**Task to carry out**: Would you retype the listing below exactly as given?

━━━━━ The data

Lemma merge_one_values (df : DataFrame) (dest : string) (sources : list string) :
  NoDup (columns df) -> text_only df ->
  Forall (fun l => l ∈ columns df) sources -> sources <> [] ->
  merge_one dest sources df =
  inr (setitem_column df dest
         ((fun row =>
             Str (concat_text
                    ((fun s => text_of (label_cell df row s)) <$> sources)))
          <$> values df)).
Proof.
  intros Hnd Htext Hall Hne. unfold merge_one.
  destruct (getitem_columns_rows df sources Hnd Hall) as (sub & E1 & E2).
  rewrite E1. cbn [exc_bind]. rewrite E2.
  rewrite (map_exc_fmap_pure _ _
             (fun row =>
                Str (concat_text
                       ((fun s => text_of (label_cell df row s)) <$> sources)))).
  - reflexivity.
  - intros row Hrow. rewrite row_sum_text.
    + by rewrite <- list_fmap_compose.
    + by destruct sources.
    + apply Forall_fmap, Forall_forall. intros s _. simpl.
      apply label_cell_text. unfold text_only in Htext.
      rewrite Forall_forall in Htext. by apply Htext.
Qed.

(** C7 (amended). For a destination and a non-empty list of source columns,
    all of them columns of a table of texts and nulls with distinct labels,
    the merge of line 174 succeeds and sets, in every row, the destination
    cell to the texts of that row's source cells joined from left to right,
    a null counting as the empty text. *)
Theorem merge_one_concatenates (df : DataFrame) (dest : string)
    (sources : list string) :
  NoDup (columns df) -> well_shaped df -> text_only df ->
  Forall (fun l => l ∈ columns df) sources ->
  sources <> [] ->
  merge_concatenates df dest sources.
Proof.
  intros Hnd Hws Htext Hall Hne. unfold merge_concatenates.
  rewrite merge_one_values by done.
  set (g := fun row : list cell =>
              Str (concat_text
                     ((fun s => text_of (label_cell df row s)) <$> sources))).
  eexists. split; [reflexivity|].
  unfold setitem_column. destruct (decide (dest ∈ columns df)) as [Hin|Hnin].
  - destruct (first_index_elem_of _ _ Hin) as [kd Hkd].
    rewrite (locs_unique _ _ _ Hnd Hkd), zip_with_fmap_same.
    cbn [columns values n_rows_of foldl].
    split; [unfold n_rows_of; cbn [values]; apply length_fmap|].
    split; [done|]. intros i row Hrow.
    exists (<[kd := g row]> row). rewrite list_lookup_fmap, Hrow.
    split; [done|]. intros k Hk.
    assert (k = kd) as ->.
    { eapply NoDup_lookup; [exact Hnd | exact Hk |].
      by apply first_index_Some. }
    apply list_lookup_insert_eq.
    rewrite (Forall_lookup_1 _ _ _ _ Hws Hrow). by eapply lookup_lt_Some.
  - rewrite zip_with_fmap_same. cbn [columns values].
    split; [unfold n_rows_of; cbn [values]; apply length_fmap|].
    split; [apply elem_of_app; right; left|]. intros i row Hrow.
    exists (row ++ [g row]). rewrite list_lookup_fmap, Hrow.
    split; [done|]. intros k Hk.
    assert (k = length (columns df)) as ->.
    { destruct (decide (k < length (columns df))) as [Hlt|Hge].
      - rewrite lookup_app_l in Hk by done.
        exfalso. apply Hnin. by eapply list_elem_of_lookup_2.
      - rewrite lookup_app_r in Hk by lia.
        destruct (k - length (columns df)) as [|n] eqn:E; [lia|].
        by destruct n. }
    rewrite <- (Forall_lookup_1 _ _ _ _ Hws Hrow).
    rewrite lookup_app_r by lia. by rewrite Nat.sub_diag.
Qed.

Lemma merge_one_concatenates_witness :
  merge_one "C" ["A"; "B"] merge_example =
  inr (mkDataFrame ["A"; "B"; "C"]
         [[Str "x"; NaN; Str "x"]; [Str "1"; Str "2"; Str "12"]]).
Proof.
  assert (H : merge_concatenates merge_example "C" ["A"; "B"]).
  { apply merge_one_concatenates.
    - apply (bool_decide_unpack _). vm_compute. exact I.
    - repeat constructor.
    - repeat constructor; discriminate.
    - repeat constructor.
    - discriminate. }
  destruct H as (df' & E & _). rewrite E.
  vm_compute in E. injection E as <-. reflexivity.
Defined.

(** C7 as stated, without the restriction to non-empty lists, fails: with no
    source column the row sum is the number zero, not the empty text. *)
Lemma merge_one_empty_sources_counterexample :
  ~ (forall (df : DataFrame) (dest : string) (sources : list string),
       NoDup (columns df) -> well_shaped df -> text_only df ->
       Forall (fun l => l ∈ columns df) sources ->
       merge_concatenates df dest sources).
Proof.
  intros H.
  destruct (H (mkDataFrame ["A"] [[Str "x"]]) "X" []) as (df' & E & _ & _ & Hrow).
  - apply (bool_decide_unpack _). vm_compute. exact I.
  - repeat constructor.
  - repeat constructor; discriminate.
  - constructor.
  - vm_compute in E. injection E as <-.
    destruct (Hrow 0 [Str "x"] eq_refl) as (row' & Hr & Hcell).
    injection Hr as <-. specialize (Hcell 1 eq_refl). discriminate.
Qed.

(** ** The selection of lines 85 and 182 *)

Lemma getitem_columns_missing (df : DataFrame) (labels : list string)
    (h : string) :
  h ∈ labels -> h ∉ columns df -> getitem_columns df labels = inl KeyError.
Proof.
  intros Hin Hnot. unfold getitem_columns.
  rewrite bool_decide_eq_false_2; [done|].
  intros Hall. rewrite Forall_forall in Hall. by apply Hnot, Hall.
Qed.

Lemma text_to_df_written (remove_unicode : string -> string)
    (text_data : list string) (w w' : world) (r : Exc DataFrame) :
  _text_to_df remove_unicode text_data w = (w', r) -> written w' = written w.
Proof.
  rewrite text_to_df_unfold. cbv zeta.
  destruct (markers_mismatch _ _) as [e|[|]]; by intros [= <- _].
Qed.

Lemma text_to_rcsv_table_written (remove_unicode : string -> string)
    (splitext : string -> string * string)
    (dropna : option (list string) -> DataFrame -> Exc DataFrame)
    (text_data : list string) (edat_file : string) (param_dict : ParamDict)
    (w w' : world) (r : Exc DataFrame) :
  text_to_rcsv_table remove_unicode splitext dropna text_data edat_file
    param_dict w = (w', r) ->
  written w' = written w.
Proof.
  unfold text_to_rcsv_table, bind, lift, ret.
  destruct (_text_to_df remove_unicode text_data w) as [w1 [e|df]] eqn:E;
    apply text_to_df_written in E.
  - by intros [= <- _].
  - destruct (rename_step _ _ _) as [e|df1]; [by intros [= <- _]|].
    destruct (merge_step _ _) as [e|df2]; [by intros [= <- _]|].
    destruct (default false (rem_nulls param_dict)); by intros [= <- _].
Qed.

━━━━━━━━━━

**Response area**:
Lemma merge_one_values (df : DataFrame) (dest : string) (sources : list string) :
  NoDup (columns df) -> text_only df ->
  Forall (fun l => l ∈ columns df) sources -> sources <> [] ->
  merge_one dest sources df =
  inr (setitem_column df dest
         ((fun row =>
             Str (concat_text
                    ((fun s => text_of (label_cell df row s)) <$> sources)))
          <$> values df)).
Proof.
  intros Hnd Htext Hall Hne. unfold merge_one.
  destruct (getitem_columns_rows df sources Hnd Hall) as (sub & E1 & E2).
  rewrite E1. cbn [exc_bind]. rewrite E2.
  rewrite (map_exc_fmap_pure _ _
             (fun row =>
                Str (concat_text
                       ((fun s => text_of (label_cell df row s)) <$> sources)))).
  - reflexivity.
  - intros row Hrow. rewrite row_sum_text.
    + by rewrite <- list_fmap_compose.
    + by destruct sources.
    + apply Forall_fmap, Forall_forall. intros s _. simpl.
      apply label_cell_text. unfold text_only in Htext.
      rewrite Forall_forall in Htext. by apply Htext.
Qed.

(** C7 (amended). For a destination and a non-empty list of source columns,
    all of them columns of a table of texts and nulls with distinct labels,
    the merge of line 174 succeeds and sets, in every row, the destination
    cell to the texts of that row's source cells joined from left to right,
    a null counting as the empty text. *)
Theorem merge_one_concatenates (df : DataFrame) (dest : string)
    (sources : list string) :
  NoDup (columns df) -> well_shaped df -> text_only df ->
  Forall (fun l => l ∈ columns df) sources ->
  sources <> [] ->
  merge_concatenates df dest sources.
Proof.
  intros Hnd Hws Htext Hall Hne. unfold merge_concatenates.
  rewrite merge_one_values by done.
  set (g := fun row : list cell =>
              Str (concat_text
                     ((fun s => text_of (label_cell df row s)) <$> sources))).
  eexists. split; [reflexivity|].
  unfold setitem_column. destruct (decide (dest ∈ columns df)) as [Hin|Hnin].
  - destruct (first_index_elem_of _ _ Hin) as [kd Hkd].
    rewrite (locs_unique _ _ _ Hnd Hkd), zip_with_fmap_same.
    cbn [columns values n_rows_of foldl].
    split; [unfold n_rows_of; cbn [values]; apply length_fmap|].
    split; [done|]. intros i row Hrow.
    exists (<[kd := g row]> row). rewrite list_lookup_fmap, Hrow.
    split; [done|]. intros k Hk.
    assert (k = kd) as ->.
    { eapply NoDup_lookup; [exact Hnd | exact Hk |].
      by apply first_index_Some. }
    apply list_lookup_insert_eq.
    rewrite (Forall_lookup_1 _ _ _ _ Hws Hrow). by eapply lookup_lt_Some.
  - rewrite zip_with_fmap_same. cbn [columns values].
    split; [unfold n_rows_of; cbn [values]; apply length_fmap|].
    split; [apply elem_of_app; right; left|]. intros i row Hrow.
    exists (row ++ [g row]). rewrite list_lookup_fmap, Hrow.
    split; [done|]. intros k Hk.
    assert (k = length (columns df)) as ->.
    { destruct (decide (k < length (columns df))) as [Hlt|Hge].
      - rewrite lookup_app_l in Hk by done.
        exfalso. apply Hnin. by eapply list_elem_of_lookup_2.
      - rewrite lookup_app_r in Hk by lia.
        destruct (k - length (columns df)) as [|n] eqn:E; [lia|].
        by destruct n. }
    rewrite <- (Forall_lookup_1 _ _ _ _ Hws Hrow).
    rewrite lookup_app_r by lia. by rewrite Nat.sub_diag.
Qed.

Lemma merge_one_concatenates_witness :
  merge_one "C" ["A"; "B"] merge_example =
  inr (mkDataFrame ["A"; "B"; "C"]
         [[Str "x"; NaN; Str "x"]; [Str "1"; Str "2"; Str "12"]]).
Proof.
  assert (H : merge_concatenates merge_example "C" ["A"; "B"]).
  { apply merge_one_concatenates.
    - apply (bool_decide_unpack _). vm_compute. exact I.
    - repeat constructor.
    - repeat constructor; discriminate.
    - repeat constructor.
    - discriminate. }
  destruct H as (df' & E & _). rewrite E.
  vm_compute in E. injection E as <-. reflexivity.
Defined.

(** C7 as stated, without the restriction to non-empty lists, fails: with no
    source column the row sum is the number zero, not the empty text. *)
Lemma merge_one_empty_sources_counterexample :
  ~ (forall (df : DataFrame) (dest : string) (sources : list string),
       NoDup (columns df) -> well_shaped df -> text_only df ->
       Forall (fun l => l ∈ columns df) sources ->
       merge_concatenates df dest sources).
Proof.
  intros H.
  destruct (H (mkDataFrame ["A"] [[Str "x"]]) "X" []) as (df' & E & _ & _ & Hrow).
  - apply (bool_decide_unpack _). vm_compute. exact I.
  - repeat constructor.
  - repeat constructor; discriminate.
  - constructor.
  - vm_compute in E. injection E as <-.
    destruct (Hrow 0 [Str "x"] eq_refl) as (row' & Hr & Hcell).
    injection Hr as <-. specialize (Hcell 1 eq_refl). discriminate.
Qed.

(** ** The selection of lines 85 and 182 *)

Lemma getitem_columns_missing (df : DataFrame) (labels : list string)
    (h : string) :
  h ∈ labels -> h ∉ columns df -> getitem_columns df labels = inl KeyError.
Proof.
  intros Hin Hnot. unfold getitem_columns.
  rewrite bool_decide_eq_false_2; [done|].
  intros Hall. rewrite Forall_forall in Hall. by apply Hnot, Hall.
Qed.

Lemma text_to_df_written (remove_unicode : string -> string)
    (text_data : list string) (w w' : world) (r : Exc DataFrame) :
  _text_to_df remove_unicode text_data w = (w', r) -> written w' = written w.
Proof.
  rewrite text_to_df_unfold. cbv zeta.
  destruct (markers_mismatch _ _) as [e|[|]]; by intros [= <- _].
Qed.

Lemma text_to_rcsv_table_written (remove_unicode : string -> string)
    (splitext : string -> string * string)
    (dropna : option (list string) -> DataFrame -> Exc DataFrame)
    (text_data : list string) (edat_file : string) (param_dict : ParamDict)
    (w w' : world) (r : Exc DataFrame) :
  text_to_rcsv_table remove_unicode splitext dropna text_data edat_file
    param_dict w = (w', r) ->
  written w' = written w.
Proof.
  unfold text_to_rcsv_table, bind, lift, ret.
  destruct (_text_to_df remove_unicode text_data w) as [w1 [e|df]] eqn:E;
    apply text_to_df_written in E.
  - by intros [= <- _].
  - destruct (rename_step _ _ _) as [e|df1]; [by intros [= <- _]|].
    destruct (merge_step _ _) as [e|df2]; [by intros [= <- _]|].
    destruct (default false (rem_nulls param_dict)); by intros [= <- _].
Qed.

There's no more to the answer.